(Exercise prompt): Every entry is to be returned verbatim.

Stored items
━━━━━━━━━━

(** C6.  In one call, the combined vector of every valid item has the same
    key set: a title key for every term of the title vocabulary, a genre
    key for every index of the genre vocabulary, and a synopsis key for
    every term of the synopsis vocabulary, all distinct.  The title
    vocabulary consists of the terms that have a weight in the TF-IDF vector
    of the title of some valid item, the synopsis vocabulary likewise for
    the synopses, and the genre vocabulary is the strictly ascending list
    of the genre labels of the valid items; a key is in the vector exactly
    when it is the tagged term or index of one of them. *)
Theorem combined_vectors_share_keys valid i book :
  valid !! i = Some book →
  ∃ vector,
    vectors valid !! i = Some vector ∧
    dom vector
    = titleKeys (allTerms (titleTFIDF calculateTFIDF valid))
      ∪ genreKeys (length (extractAllGenres valid))
      ∪ synopsisKeys (allTerms (synopsisTFIDF calculateTFIDF valid)) ∧
    size (dom vector)
    = (size (allTerms (titleTFIDF calculateTFIDF valid))
       + length (extractAllGenres valid)
       + size (allTerms (synopsisTFIDF calculateTFIDF valid)))%nat ∧
    (∀ term, term ∈ allTerms (titleTFIDF calculateTFIDF valid) ↔
             inVocabulary (calculateTFIDF (map title valid)) term) ∧
    (∀ term, term ∈ allTerms (synopsisTFIDF calculateTFIDF valid) ↔
             inVocabulary
               (calculateTFIDF
                  (map (λ other, default EmptyString (synopsis other)) valid)) term) ∧
    strictlyAscending (extractAllGenres valid) ∧
    (∀ label, label ∈ extractAllGenres valid ↔
              ∃ other, other ∈ valid ∧ label ∈ bookLabels other) ∧
    (∀ key, key ∈ dom vector ↔
       (∃ term, key = "title_" +:+ term ∧
                inVocabulary (calculateTFIDF (map title valid)) term) ∨
       (∃ index label, key = "genre_" +:+ pretty index ∧
                       extractAllGenres valid !! index = Some label) ∨
       (∃ term, key = "synopsis_" +:+ term ∧
                inVocabulary
                  (calculateTFIDF
                     (map (λ other, default EmptyString (synopsis other)) valid))
                  term)).
Proof.
  intros Hi. eexists. split; [by apply lookup_combinedVectors|].
  rewrite dom_combineVectors, length_createGenreVector.
  split_and!.
  - done.
  - destruct (keys_disjoint (allTerms (titleTFIDF calculateTFIDF valid))
                (allTerms (synopsisTFIDF calculateTFIDF valid))
                (length (extractAllGenres valid))) as [Htg Hs].
    rewrite !size_union by done.
    unfold titleKeys, synopsisKeys. by rewrite !size_set_map_app, size_genreKeys.
  - intros term. apply elem_of_allTerms.
  - intros term. apply elem_of_allTerms.
  - apply extractAllGenres_ascending.
  - apply extractAllGenres_elem.
  - intros key.
    rewrite !elem_of_union, elem_of_titleKeys, elem_of_genreKeys, elem_of_synopsisKeys.
    setoid_rewrite elem_of_allTerms. unfold titleTFIDF, synopsisTFIDF. tauto.
Qed.

End KeyFacts.

Lemma combined_vectors_share_keys_witness :
  validBooks Examples.catalog !! 0%nat = Some Examples.laskar ∧
  validBooks Examples.catalog !! 2%nat = Some Examples.atlas ∧
  ∃ first third,
    combinedVectors Tfidf.calculateTFIDF (validBooks Examples.catalog) !! 0%nat
    = Some first ∧
    combinedVectors Tfidf.calculateTFIDF (validBooks Examples.catalog) !! 2%nat
    = Some third ∧
    dom first = dom third ∧
    size (dom third) = (6 + 3 + 0)%nat ∧
    "title_" +:+ "laskar" ∈ dom third ∧
    "title_" +:+ "sains" ∈ dom first ∧
    "genre_" +:+ pretty 2%nat ∈ dom first ∧
    extractAllGenres (validBooks Examples.catalog) = ["fantasy"; "fiksi"; "sains"].
Proof.
  assert (validBooks Examples.catalog !! 0%nat = Some Examples.laskar) as Hfirst
    by reflexivity.
  assert (validBooks Examples.catalog !! 2%nat = Some Examples.atlas) as Hthird
    by reflexivity.
  split; [exact Hfirst|]. split; [exact Hthird|].
  destruct (combined_vectors_share_keys Tfidf.calculateTFIDF _ 0%nat Examples.laskar Hfirst)
    as (first & Hfirst_vector & Hfirst_dom & _ & _ & _ & _ & _ & Hfirst_keys).
  destruct (combined_vectors_share_keys Tfidf.calculateTFIDF _ 2%nat Examples.atlas Hthird)
    as (third & Hthird_vector & Hthird_dom & Hthird_size & _ & _ & _ & _ & Hthird_keys).
  exists first, third. split_and!.
  - exact Hfirst_vector.
  - exact Hthird_vector.
  - by rewrite Hfirst_dom, Hthird_dom.
  - rewrite Hthird_size. reflexivity.
  - apply Hthird_keys. left. exists "laskar". split; [reflexivity|].
    exists 0%nat. eexists. split; [reflexivity|]. eexists. reflexivity.
  - apply Hfirst_keys. left. exists "sains". split; [reflexivity|].
    exists 2%nat. eexists. split; [reflexivity|]. eexists. reflexivity.
  - apply Hfirst_keys. right. left. exists 2%nat, "sains". split; reflexivity.
  - reflexivity.
Defined.

(** ** Stability of the two rankings *)

Section OrderFacts.
Context {A : Type}.

Lemma filter_sublist (P : A → Prop) `{!∀ x, Decision (P x)} (l1 l2 : list A) :
  l1 `sublist_of` l2 → filter P l1 `sublist_of` filter P l2.
Proof.
  induction 1 as [|x l1 l2 _ IH|x l1 l2 _ IH]; [done| |].
  - rewrite !filter_cons. destruct (decide (P x)); [by constructor | done].
  - rewrite filter_cons. destruct (decide (P x)); [by constructor | done].
Qed.

(** From the order of a class to the order of two of its members. *)
Lemma tied_pair_order (P : A → Prop) `{!∀ x, Decision (P x)} (out inp : list A) x y :
  filter P out `prefix_of` filter P inp →
  P x → P y → [x; y] `sublist_of` out → [x; y] `sublist_of` inp.
Proof.
  intros Hpre Hx Hy Hout.
  apply (filter_sublist P) in Hout.
  rewrite !filter_cons, filter_nil in Hout.
  rewrite !decide_True in Hout by done.
  etrans; [exact Hout|]. etrans; [|apply (sublist_filter P)].
  destruct Hpre as [rest ->]. by apply sublist_inserts_r.
Qed.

━━━━━━━━━━

(Task response):
(** C6.  In one call, the combined vector of every valid item has the same
    key set: a title key for every term of the title vocabulary, a genre
    key for every index of the genre vocabulary, and a synopsis key for
    every term of the synopsis vocabulary, all distinct.  The title
    vocabulary consists of the terms that have a weight in the TF-IDF vector
    of the title of some valid item, the synopsis vocabulary likewise for
    the synopses, and the genre vocabulary is the strictly ascending list
    of the genre labels of the valid items; a key is in the vector exactly
    when it is the tagged term or index of one of them. *)
Theorem combined_vectors_share_keys valid i book :
  valid !! i = Some book →
  ∃ vector,
    vectors valid !! i = Some vector ∧
    dom vector
    = titleKeys (allTerms (titleTFIDF calculateTFIDF valid))
      ∪ genreKeys (length (extractAllGenres valid))
      ∪ synopsisKeys (allTerms (synopsisTFIDF calculateTFIDF valid)) ∧
    size (dom vector)
    = (size (allTerms (titleTFIDF calculateTFIDF valid))
       + length (extractAllGenres valid)
       + size (allTerms (synopsisTFIDF calculateTFIDF valid)))%nat ∧
    (∀ term, term ∈ allTerms (titleTFIDF calculateTFIDF valid) ↔
             inVocabulary (calculateTFIDF (map title valid)) term) ∧
    (∀ term, term ∈ allTerms (synopsisTFIDF calculateTFIDF valid) ↔
             inVocabulary
               (calculateTFIDF
                  (map (λ other, default EmptyString (synopsis other)) valid)) term) ∧
    strictlyAscending (extractAllGenres valid) ∧
    (∀ label, label ∈ extractAllGenres valid ↔
              ∃ other, other ∈ valid ∧ label ∈ bookLabels other) ∧
    (∀ key, key ∈ dom vector ↔
       (∃ term, key = "title_" +:+ term ∧
                inVocabulary (calculateTFIDF (map title valid)) term) ∨
       (∃ index label, key = "genre_" +:+ pretty index ∧
                       extractAllGenres valid !! index = Some label) ∨
       (∃ term, key = "synopsis_" +:+ term ∧
                inVocabulary
                  (calculateTFIDF
                     (map (λ other, default EmptyString (synopsis other)) valid))
                  term)).
Proof.
  intros Hi. eexists. split; [by apply lookup_combinedVectors|].
  rewrite dom_combineVectors, length_createGenreVector.
  split_and!.
  - done.
  - destruct (keys_disjoint (allTerms (titleTFIDF calculateTFIDF valid))
                (allTerms (synopsisTFIDF calculateTFIDF valid))
                (length (extractAllGenres valid))) as [Htg Hs].
    rewrite !size_union by done.
    unfold titleKeys, synopsisKeys. by rewrite !size_set_map_app, size_genreKeys.
  - intros term. apply elem_of_allTerms.
  - intros term. apply elem_of_allTerms.
  - apply extractAllGenres_ascending.
  - apply extractAllGenres_elem.
  - intros key.
    rewrite !elem_of_union, elem_of_titleKeys, elem_of_genreKeys, elem_of_synopsisKeys.
    setoid_rewrite elem_of_allTerms. unfold titleTFIDF, synopsisTFIDF. tauto.
Qed.

End KeyFacts.

Lemma combined_vectors_share_keys_witness :
  validBooks Examples.catalog !! 0%nat = Some Examples.laskar ∧
  validBooks Examples.catalog !! 2%nat = Some Examples.atlas ∧
  ∃ first third,
    combinedVectors Tfidf.calculateTFIDF (validBooks Examples.catalog) !! 0%nat
    = Some first ∧
    combinedVectors Tfidf.calculateTFIDF (validBooks Examples.catalog) !! 2%nat
    = Some third ∧
    dom first = dom third ∧
    size (dom third) = (6 + 3 + 0)%nat ∧
    "title_" +:+ "laskar" ∈ dom third ∧
    "title_" +:+ "sains" ∈ dom first ∧
    "genre_" +:+ pretty 2%nat ∈ dom first ∧
    extractAllGenres (validBooks Examples.catalog) = ["fantasy"; "fiksi"; "sains"].
Proof.
  assert (validBooks Examples.catalog !! 0%nat = Some Examples.laskar) as Hfirst
    by reflexivity.
  assert (validBooks Examples.catalog !! 2%nat = Some Examples.atlas) as Hthird
    by reflexivity.
  split; [exact Hfirst|]. split; [exact Hthird|].
  destruct (combined_vectors_share_keys Tfidf.calculateTFIDF _ 0%nat Examples.laskar Hfirst)
    as (first & Hfirst_vector & Hfirst_dom & _ & _ & _ & _ & _ & Hfirst_keys).
  destruct (combined_vectors_share_keys Tfidf.calculateTFIDF _ 2%nat Examples.atlas Hthird)
    as (third & Hthird_vector & Hthird_dom & Hthird_size & _ & _ & _ & _ & Hthird_keys).
  exists first, third. split_and!.
  - exact Hfirst_vector.
  - exact Hthird_vector.
  - by rewrite Hfirst_dom, Hthird_dom.
  - rewrite Hthird_size. reflexivity.
  - apply Hthird_keys. left. exists "laskar". split; [reflexivity|].
    exists 0%nat. eexists. split; [reflexivity|]. eexists. reflexivity.
  - apply Hfirst_keys. left. exists "sains". split; [reflexivity|].
    exists 2%nat. eexists. split; [reflexivity|]. eexists. reflexivity.
  - apply Hfirst_keys. right. left. exists 2%nat, "sains". split; reflexivity.
  - reflexivity.
Defined.

(** ** Stability of the two rankings *)

Section OrderFacts.
Context {A : Type}.

Lemma filter_sublist (P : A → Prop) `{!∀ x, Decision (P x)} (l1 l2 : list A) :
  l1 `sublist_of` l2 → filter P l1 `sublist_of` filter P l2.
Proof.
  induction 1 as [|x l1 l2 _ IH|x l1 l2 _ IH]; [done| |].
  - rewrite !filter_cons. destruct (decide (P x)); [by constructor | done].
  - rewrite filter_cons. destruct (decide (P x)); [by constructor | done].
Qed.

(** From the order of a class to the order of two of its members. *)
Lemma tied_pair_order (P : A → Prop) `{!∀ x, Decision (P x)} (out inp : list A) x y :
  filter P out `prefix_of` filter P inp →
  P x → P y → [x; y] `sublist_of` out → [x; y] `sublist_of` inp.
Proof.
  intros Hpre Hx Hy Hout.
  apply (filter_sublist P) in Hout.
  rewrite !filter_cons, filter_nil in Hout.
  rewrite !decide_True in Hout by done.
  etrans; [exact Hout|]. etrans; [|apply (sublist_filter P)].
  destruct Hpre as [rest ->]. by apply sublist_inserts_r.
Qed.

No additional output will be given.